Feel free to use any firm white fish with this delicious lemon caper white wine butter sauce. I served up these beauties on a bed of garlicky sauteed spinach with a side of oyster mushroom risotto.
You should serve this with a glass of crisp dry white wine, such as a Chablis, Sauvingnon Blanc, or Pinot Gris. And instead of guzzling the whole bottle, pour the last bit into an ice cube tray. When frozen, move the wine cubes to a plastic freezer bag. Now you'll have that little bit of wine you need for pan sauces such as this.
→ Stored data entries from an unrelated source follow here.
(** * Slide content placement engine (app/powerpoint/tools.py)

    A shallow embedding of the decision logic of [check_content_fit],
    [add_slide_from_blob_url] and [update_powerpoint_file], and the
    properties of it that the design document states.

    Python values are modelled as follows.
    - [int] is [Z] (unbounded, no wrap-around).
    - [str] is a list of Unicode code points ([N]); [len] is [length].
    - [None]-able values are [option].
    - An exception is a value of [exn]; code that may raise lives in
      [result].
    - [print] is a diagnostic appended to a log. *)

From Stdlib Require Import ZArith NArith List String Ascii DecimalString Lia Bool.
From stdpp Require Import base list.
Import ListNotations.

Local Open Scope Z_scope.

(** ** Python strings *)

Module Py.

Definition char := N.
Definition str := list char.

(** An ASCII literal of the source, as code points. *)
Definition lit (s : string) : str := List.map N_of_ascii (list_ascii_of_string s).
Arguments lit s%_string.

(** [len(s)] *)
Definition len {A} (l : list A) : Z := Z.of_nat (length l).

(** Characters for which CPython's [str.isspace] holds; these are the ones
    [str.strip()] and [str.split()] treat as white space. *)
Definition isspace (c : char) : bool :=
  ((9 <=? c) && (c <=? 13) || (28 <=? c) && (c <=? 32)
   || (c =? 133) || (c =? 160) || (c =? 5760)
   || (8192 <=? c) && (c <=? 8202)
   || (c =? 8232) || (c =? 8233) || (c =? 8239) || (c =? 8287)
   || (c =? 12288))%N.

Fixpoint lstrip (s : str) : str :=
  match s with
  | [] => []
  | c :: r => if isspace c then lstrip r else s
  end.

Definition rstrip (s : str) : str := rev (lstrip (rev s)).

(** [s.strip()] *)
Definition strip (s : str) : str := rstrip (lstrip s).

(** [s.split(sep)] for a one-character separator: never the empty list. *)
Fixpoint split (sep : char) (s : str) : list str :=
  match s with
  | [] => [[]]
  | c :: r =>
      if (c =? sep)%N then [] :: split sep r
      else match split sep r with
           | w :: ws => (c :: w) :: ws
           | [] => [[c]]
           end
  end.

(** [s.split()]: the maximal runs of non-space characters. [cur] is the
    run being read, reversed. *)
Fixpoint split_ws_from (cur : str) (s : str) : list str :=
  match s with
  | [] => match cur with [] => [] | _ => [rev cur] end
  | c :: r =>
      if isspace c
      then match cur with
           | [] => split_ws_from [] r
           | _ => rev cur :: split_ws_from [] r
           end
      else split_ws_from (c :: cur) r
  end.

Definition split_ws (s : str) : list str := split_ws_from [] s.

(** [s.startswith(p)] *)
Fixpoint startswith (s p : str) : bool :=
  match p, s with
  | [], _ => true
  | _ :: _, [] => false
  | a :: p', b :: s' => (a =? b)%N && startswith s' p'
  end.

(** [needle in hay] *)
Fixpoint contains (needle hay : str) : bool :=
  startswith hay needle
  || match hay with
     | [] => false
     | _ :: r => contains needle r
     end.

(** [sep.join(parts)] *)
Fixpoint join (sep : str) (parts : list str) : str :=
  match parts with
  | [] => []
  | [p] => p
  | p :: ps => p ++ sep ++ join sep ps
  end.

(** [str(n)] for an [int], as an f-string interpolates it. *)
Definition str_of_int (n : Z) : str := lit (NilZero.string_of_int (Z.to_int n)).

Definition str_eqb (a b : str) : bool := bool_decide (a = b).

Definition newline : char := 10%N.
Definition hyphen : char := 45%N.
Definition period : char := 46%N.
Definition bullet : char := 8226%N.

(** The parts of the Unicode character database that the code consults
    through [str.isdigit], [str.upper] and [str.lower]. [upper] maps each
    character on its own (to one or more characters); [lower] depends on
    the context of a character, so it is taken on whole strings. The three
    facts recorded are the only ones the development uses. *)
Class Unicode := {
  isdigit : char -> bool;
  upper_char : char -> str;
  lower : str -> str;
  isdigit_hyphen : isdigit hyphen = false;
  isdigit_period : isdigit period = false;
  isdigit_bullet : isdigit bullet = false
}.

(** [s.upper()] *)
Definition upper `{Unicode} (s : str) : str := flat_map upper_char s.

(** The database restricted to ASCII: digits 0-9, letters a-z and A-Z. *)
Definition ascii_isdigit (c : char) : bool := ((48 <=? c) && (c <=? 57))%N.
Definition ascii_upper_char (c : char) : str :=
  if ((97 <=? c) && (c <=? 122))%N then [(c - 32)%N] else [c].
Definition ascii_lower_char (c : char) : char :=
  if ((65 <=? c) && (c <=? 90))%N then (c + 32)%N else c.

Definition ascii_tables : Unicode :=
  {| isdigit := ascii_isdigit;
     upper_char := ascii_upper_char;
     lower := List.map ascii_lower_char;
     isdigit_hyphen := eq_refl;
     isdigit_period := eq_refl;
     isdigit_bullet := eq_refl |}.

End Py.

(** ** Content fit analyzer: [check_content_fit] *)

Module Fit.
Import Py.

Record font_sizes := {
  title : option Z;
  subtitle : option Z;
  body : option Z
}.

(** The dictionary [check_content_fit] returns. *)
Record FitAssessment := {
  fits : bool;
  warnings : list str;
  suggested_font_size : font_sizes;
  content_complexity : Z
}.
One more thing. The handle of that skillet will be hot when it comes out of the oven. Don't forget about that, as I did. I don't often burn or cut myself, but it's certainly easy to do if you spend a lot of time in the kitchen. They make silicone handle covers which I should have put on right away, instead of gripping the super hot handle and searing my palm and finger.
Chilean Sea Bass with Lemon Caper White Wine Sauce
12-14 oz sea bass, boneless and skinless
canola or veg oil
2 TB unsalted butter
1 TB finely diced shallot
2 TB capers, drained and rinsed
1/4 C dry white wine
3 TB fresh lemon juice
1 ts fresh parsley, finely chopped
Fire up the oven to 450°F.
Season both sides of the fish with kosher salt and freshly cracked black pepper.
Heat an oven-safe skillet over high heat. Once nice and toasty, add a touch of canola or vegetable oil to coat the pan. Sear for three minutes on one side, then flip and place in the oven for about 8 minutes, until cooked through. Place the fish on a plate to rest.
Place the skillet back on the stovetop over medium-high heat. Add the butter and the shallot, cook for a couple minutes stirring often until softened but not browned. Add the white wine and scrape up any tasty bits on the bottom of the skillet. Add the capers and lemon juice, stir. Cook until the wine is reduced a bit, another 3 minutes or so. Add in the parsley and stir, remove from heat. Season to taste with S&P.
Plate the fish by splitting into two servings, top with the sauce and serve with a lemon wedge.